[Given records Boundary: Start]

(** * Weather overlay and shopping-cart widgets: model and properties

    The development embeds two browser scripts:
    - the weather overlay of the tourism site script ([initWeatherOverlay]
      and the helpers it closes over), and
    - the produce storefront's cart script ([script.js]).

    JavaScript numbers are IEEE-754 doubles and are modelled by Rocq's
    primitive floats.  Timestamps come from [Date.now()], an integral
    number of milliseconds far below 2^53, where double arithmetic is
    exact; they are modelled in [Z]. *)

From Stdlib Require Import Floats ZArith Ascii.
From stdpp Require Import base strings list gmap fin_maps pretty.

#[local] Set Warnings "-register-all,-inexact-float".
Local Open Scope string_scope.

(** ** JavaScript values *)

Module JS.

(** The values that [JSON.parse] can produce, plus [undefined]. An
    object is an association list read at the first binding of a key. *)
Inductive value : Type :=
| VUndefined
| VNull
| VBool (b : bool)
| VNum (n : float)
| VStr (s : string)
| VArr (xs : list value)
| VObj (fields : list (string * value)).

(** ToBoolean. *)
Definition truthy (v : value) : bool :=
  match v with
  | VUndefined | VNull => false
  | VBool b => b
  | VNum n => negb (PrimFloat.eqb n 0 || PrimFloat.is_nan n)
  | VStr s => negb (String.eqb s "")
  | VArr _ | VObj _ => true
  end.

(** [typeof v === "number"] and [Array.isArray(v)]. *)
Definition is_number (v : value) : bool :=
  match v with VNum _ => true | _ => false end.

Definition isArray (v : value) : bool :=
  match v with VArr _ => true | _ => false end.

Fixpoint assoc (k : string) (fields : list (string * value)) : value :=
  match fields with
  | [] => VUndefined
  | (k', v) :: rest => if String.eqb k' k then v else assoc k rest
  end.

(** Property read [v.k] on a value that is neither [null] nor
    [undefined] (every read in the scripts is guarded by [v && ...]).
    Primitives and arrays have no own property of the names used. *)
Definition prop (v : value) (k : string) : value :=
  match v with
  | VObj fields => assoc k fields
  | _ => VUndefined
  end.

(** [a && b] and [a || b] on values. *)
Definition and_ (a b : value) : value := if truthy a then b else a.
Definition or_ (a b : value) : value := if truthy a then a else b.

(** Array element read [xs[i]]: out of range gives [undefined]. *)
Definition index (xs : list value) (i : nat) : value :=
  default VUndefined (xs !! i).

(** How an evaluation ends: with a value, or with a thrown error, of
    which the scripts read the message. *)
Inductive completion (A : Type) : Type :=
| Normal (a : A)
| Throw (msg : string).
Arguments Normal {A} a.
Arguments Throw {A} msg.

#[global] Instance completion_ret : MRet completion := fun A a => Normal a.
#[global] Instance completion_bind : MBind completion := fun A B f m =>
  match m with Normal a => f a | Throw msg => Throw msg end.
#[global] Instance completion_fmap : FMap completion := fun A B f m =>
  match m with Normal a => Normal (f a) | Throw msg => Throw msg end.

(** Whether the object has an own property of that name. *)
Definition has_own (k : string) (fields : list (string * value)) : bool :=
  existsb (fun kv => String.eqb kv.1 k) fields.

(** Whether the conversion of a value to a primitive finds a method to
    call. The own properties of a parsed object are never functions: an
    own [toString] hides [Object.prototype.toString] and is skipped as not
    callable, an own [valueOf] is skipped likewise, the inherited
    [valueOf] hands the object back, and the conversion ends in a
    TypeError. An array is converted by [join], which converts each of its
    elements to a string, [null] and [undefined] apart. *)
Fixpoint converts (v : value) : bool :=
  match v with
  | VObj fields => negb (has_own "toString" fields)
  | VArr xs => forallb converts xs
  | _ => true
  end.

(** What the scripts use of the engine: its string-to-number conversion,
    the string an object or an array converts to when the conversion
    succeeds, its number formatting, and the message of the TypeError it
    throws for a value that cannot be converted. *)
Record Platform : Type := {
  StringToNumber : string -> float;
  ToPrimitive : value -> string;
  toLocaleString : float -> nat -> string;
  TypeError_message : value -> string;
}.

Section Coercions.
Variable P : Platform.

(** [Number(v)], which is also the ToNumber coercion applied by the
    arithmetic operators. *)
Definition Number (v : value) : completion float :=
  match v with
  | VUndefined => Normal PrimFloat.nan
  | VNull => Normal 0%float
  | VBool true => Normal 1%float
  | VBool false => Normal 0%float
  | VNum n => Normal n
  | VStr s => Normal (StringToNumber P s)
  | VArr _ | VObj _ =>
      if converts v then Normal (StringToNumber P (ToPrimitive P v))
      else Throw (TypeError_message P v)
  end.

Definition isFinite (n : float) : bool := PrimFloat.is_finite n.

(** Lines 190-197. *)
Definition formatNumber (n : value) (digits : nat) : completion string :=
  num ← Number n;
  if negb (isFinite num) then Normal "—"
  else Normal (toLocaleString P num digits).
End Coercions.

End JS.

Import JS.

(** ** Weather overlay *)

Module Weather.

Record IconLabel : Type := { icon : string; label : string }.

Section Presentation.
Variable P : Platform.
(** * College counselor bot: retrieval pipeline, session handoff and
      context assembly, embedded from the server source.

    JavaScript values are modelled as follows.
    - A string is the list of its UTF-16 code units ([list N]); [lit]
      injects an ASCII literal, other characters are written as code units.
      [toLowerCase]/[toUpperCase] map the ASCII letters and leave every other
      code unit unchanged.
    - Numbers that the code only counts with (ranks, keyword scores, rating
      counts) are integers ([Z]); numbers that are genuinely floating point
      (similarities, embeddings, ratings, major scores) are binary64 floats.
    - A JSON key that may be absent, null or present is a [field].
    - The collaborators (embedding, web search, completion) are oracles. *)

From Stdlib Require Import ZArith NArith String Ascii List Bool Lia Floats.
From Stdlib Require Import Sorted Permutation.
From stdpp Require Import gmap list.

Set Warnings "-inexact-float".

Local Open Scope string_scope.
Local Open Scope list_scope.
Local Open Scope N_scope.

(** ** JavaScript strings *)

Module JS.

Abbreviation jsstring := (list N).

Definition lit (s : string) : jsstring :=
  map N_of_ascii (list_ascii_of_string s).

Definition eqs (a b : jsstring) : bool := bool_decide (a = b).
(** C8. Deleting content of any type the admin routes accept, by a
    well-formed id, leaves no ad whose [content_reference] is that id: the
    ads kept are those of before that do not refer to it, and for a content
    item proper its first document with that id is removed from its
    collection. *)
Theorem delete_cascades (e : env) (r : request) (content_type id uid : string)
    (coll : collection) (oid : ObjectId) (st : db) :
  session_user_id r = Some uid ->
  session_is_admin r = true ->
  py_get content_type admin_collection_map = Some coll ->
  ObjectId_of_string id = Some oid ->
  exists st',
    respond (admin_delete_content e r content_type id) st
    = (RedirectTo "admin_content"
         [(capitalize content_type +:+ " deleted successfully!", "success")], st')
    /\ none_with "content_reference" (VOid oid) (st' ads_collection)
    /\ List.filter (fun d => bool_decide (d !! "content_reference" = Some (VOid oid)))
         (st' ads_collection) = []
    /\ st' ads_collection ⊆ st ads_collection
    /\ (coll <> ads_collection ->
        st' coll = delete_one e (by_field "_id" (VOid oid)) (st coll)
        /\ st' ads_collection
           = List.filter
               (fun d => negb (bool_decide (d !! "content_reference" = Some (VOid oid))))
               (st ads_collection)).
Proof.
  intros Hu Ha Hmap Hoid.
  unfold admin_delete_content, ObjectId_new.
  rewrite (admin_required_pass r uid) by done. rewrite Hmap, Hoid.
  eexists. split; [run_handler; reflexivity|].
  db_simpl.
  assert (Hnone := delete_many_none_with e "content_reference" oid
            (db_put coll (delete_one e (by_field "_id" (VOid oid)) (st coll)) st
               ads_collection)).
  split; [exact Hnone|]. split; [|split].
  - revert Hnone. generalize ((delete_many e (by_field "content_reference" (VOid oid))
            (db_put coll (delete_one e (by_field "_id" (VOid oid)) (st coll)) st
               ads_collection)).2).
    intros l. induction 1 as [|d l Hd _ IH]; [done|].
    cbn [List.filter]. by rewrite bool_decide_eq_false_2.
  - etransitivity; [apply delete_many_sublist|].
    destruct (decide (coll = ads_collection)) as [->|Hne].
    + rewrite db_put_same. apply delete_one_sublist.
    + by rewrite db_put_other by congruence.
  - intros Hne. db_simpl. split; [done|].
    rewrite delete_many_kept. apply filter_ext. intros d. by rewrite matches_by_oid.
Qed.

(** ** Editing content *)

Lemma normalize_flag_strings (ks : list string) (k : string) (d : pydict) :
  k ∈ ks -> strings_except ks d -> strings_except ks (normalize_flag k d).
Proof.
  intros Hk Hd. unfold normalize_flag, to_flag.
  destruct (py_in k d); by apply strings_except_set.
Qed.

Lemma edit_field_strings (ks : list string) (d : pydict) (key : string) :
  "certification" ∈ ks -> "active" ∈ ks -> "is_project" ∈ ks ->
  strings_except ks d -> strings_except ks (edit_field d key).
Proof.
  intros H1 H2 H3 Hd. unfold edit_field. destruct (py_item key d); try done.
  rewrite py_item_set_eq.
  destruct (set_default_value_str (sanitize_input s)) as [s' ->].
  repeat (apply normalize_flag_strings; [done|]).
  by do 2 apply strings_except_set_str.
Qed.

Lemma edit_content_data_ok (e : env) (r : request) :
  exists data, edit_content_data e r = ok data /\ strings_except edit_special data.
Proof.
  unfold edit_content_data.
  set (ks := ["updated_at"; "image"; "certification"; "active"; "is_project"]).
  match goal with |- context [split_requirements_field ?d] =>
    assert (Hd : strings_except ks d) end.
  { assert (H0 : strings_except ks (form_to_dict (form r)))
      by (eapply strings_except_weaken; [|apply form_to_dict_strings];
          apply list_subseteq_nil).
    apply foldl_preserves.
    { intros. apply edit_field_strings; try done; subst ks; in_keys. }
    repeat match goal with
    | |- strings_except _ (if _ then _ else _) => case_match
    | |- strings_except _ (match _ with Some _ => _ | None => _ end) => case_match
    | |- strings_except _ (py_del _ _) => apply strings_except_del
    | |- strings_except _ (py_set _ _ _) =>
        apply strings_except_set; [subst ks; in_keys|]
    end; exact H0. }
  destruct (split_requirements_field_ok ks _ Hd) as (d' & Hok & Hd' & _).
  { subst ks. not_in_keys. }
  rewrite Hok. eexists. split; [reflexivity|].
  apply strings_except_set; [|exact Hd'].
  unfold edit_special. in_keys.
Qed.

Lemma strings_except_default (ks : list string) (k : string) (d : pydict) :
  strings_except ks d -> k ∉ ks ->
  forall dflt, exists s, py_get_default k (VStr dflt) d = VStr s.
Proof.
  intros Hd Hk dflt. unfold py_get_default.
  destruct (py_get k d) as [v|] eqn:Hget; [|eauto].
  destruct (strings_except_get _ _ _ _ Hd Hk Hget) as [s ->]. eauto.
Qed.

Lemma edit_content_ad_data_ok (e : env) (r : request) (ct uid : string)
    (data : pydict) (oid : ObjectId) :
  session_user_id r = Some uid ->
  strings_except edit_special data ->
  exists ad_data,
    edit_content_ad_data e r ct data oid = ok ad_data
    /\ py_get "content_reference" ad_data = Some (VOid oid)
    /\ py_get "active" ad_data = Some (VBool true)
    /\ py_get "clicks" ad_data = None
    /\ py_get "impressions" ad_data = None
    /\ py_get "posted_at" ad_data = None
    /\ py_get "_id" ad_data = None.
Proof.
  intros Hu Hd. unfold edit_content_ad_data, session_user, sliced_or. rewrite Hu.
  assert (Hrole : "role" ∉ edit_special) by (unfold edit_special; not_in_keys).
  assert (Hdesc : "description" ∉ edit_special) by (unfold edit_special; not_in_keys).
  destruct (strings_except_default _ _ _ Hd Hdesc "") as [sd ->].
  assert (Hor : exists s, py_or (py_get_default "role" VNone data) (VStr sd) = VStr s).
  { unfold py_get_default.
    destruct (py_get "role" data) as [v|] eqn:Hget; [|simpl; eauto].
    destruct (strings_except_get _ _ _ _ Hd Hrole Hget) as [s ->].
    unfold py_or. destruct (truthy (VStr s)); eauto. }
  destruct Hor as [s ->]. simpl. eauto 10.
Qed.

Lemma filter_first_match {A} (f : A -> bool) (before after : list A) (x : A) :
  Forall (fun a => f a = false) before -> f x = true ->
  List.filter f (before ++ x :: after) = x :: List.filter f after.
Proof.
  intros Hb Hx. induction Hb as [|a l Ha _ IH]; simpl.
  - by rewrite Hx.
  - by rewrite Ha.
Qed.

Lemma filter_no_match {A} (f : A -> bool) (l : list A) :
  Forall (fun a => f a = false) l -> List.filter f l = [].
Proof. induction 1 as [|a l Ha _ IH]; simpl; [done|]. by rewrite Ha. Qed.

Lemma find_one_none (e : env) (k : string) (o : ObjectId) (p : projection) (c : list doc) :
  none_with k (VOid o) c -> find_one e (by_field k (VOid o)) p c = None.
Proof.
  intros H. unfold find_one, to_list, find. cbn [matched shown].
  by rewrite (filter_no_match _ _ (none_with_no_match e _ _ _ H)).
Qed.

[Given records Boundary: End]

**Exercise prompt**
Word for word, restate the lines of the data above that fall between the line holding "(** ToBoolean. *)" and the line holding "default VUndefined (xs !! i).", inclusive, and no other lines.

**Response to this exercise**
(** ToBoolean. *)
Definition truthy (v : value) : bool :=
  match v with
  | VUndefined | VNull => false
  | VBool b => b
  | VNum n => negb (PrimFloat.eqb n 0 || PrimFloat.is_nan n)
  | VStr s => negb (String.eqb s "")
  | VArr _ | VObj _ => true
  end.

(** [typeof v === "number"] and [Array.isArray(v)]. *)
Definition is_number (v : value) : bool :=
  match v with VNum _ => true | _ => false end.

Definition isArray (v : value) : bool :=
  match v with VArr _ => true | _ => false end.

Fixpoint assoc (k : string) (fields : list (string * value)) : value :=
  match fields with
  | [] => VUndefined
  | (k', v) :: rest => if String.eqb k' k then v else assoc k rest
  end.

(** Property read [v.k] on a value that is neither [null] nor
    [undefined] (every read in the scripts is guarded by [v && ...]).
    Primitives and arrays have no own property of the names used. *)
Definition prop (v : value) (k : string) : value :=
  match v with
  | VObj fields => assoc k fields
  | _ => VUndefined
  end.

(** [a && b] and [a || b] on values. *)
Definition and_ (a b : value) : value := if truthy a then b else a.
Definition or_ (a b : value) : value := if truthy a then a else b.

(** Array element read [xs[i]]: out of range gives [undefined]. *)
Definition index (xs : list value) (i : nat) : value :=
  default VUndefined (xs !! i).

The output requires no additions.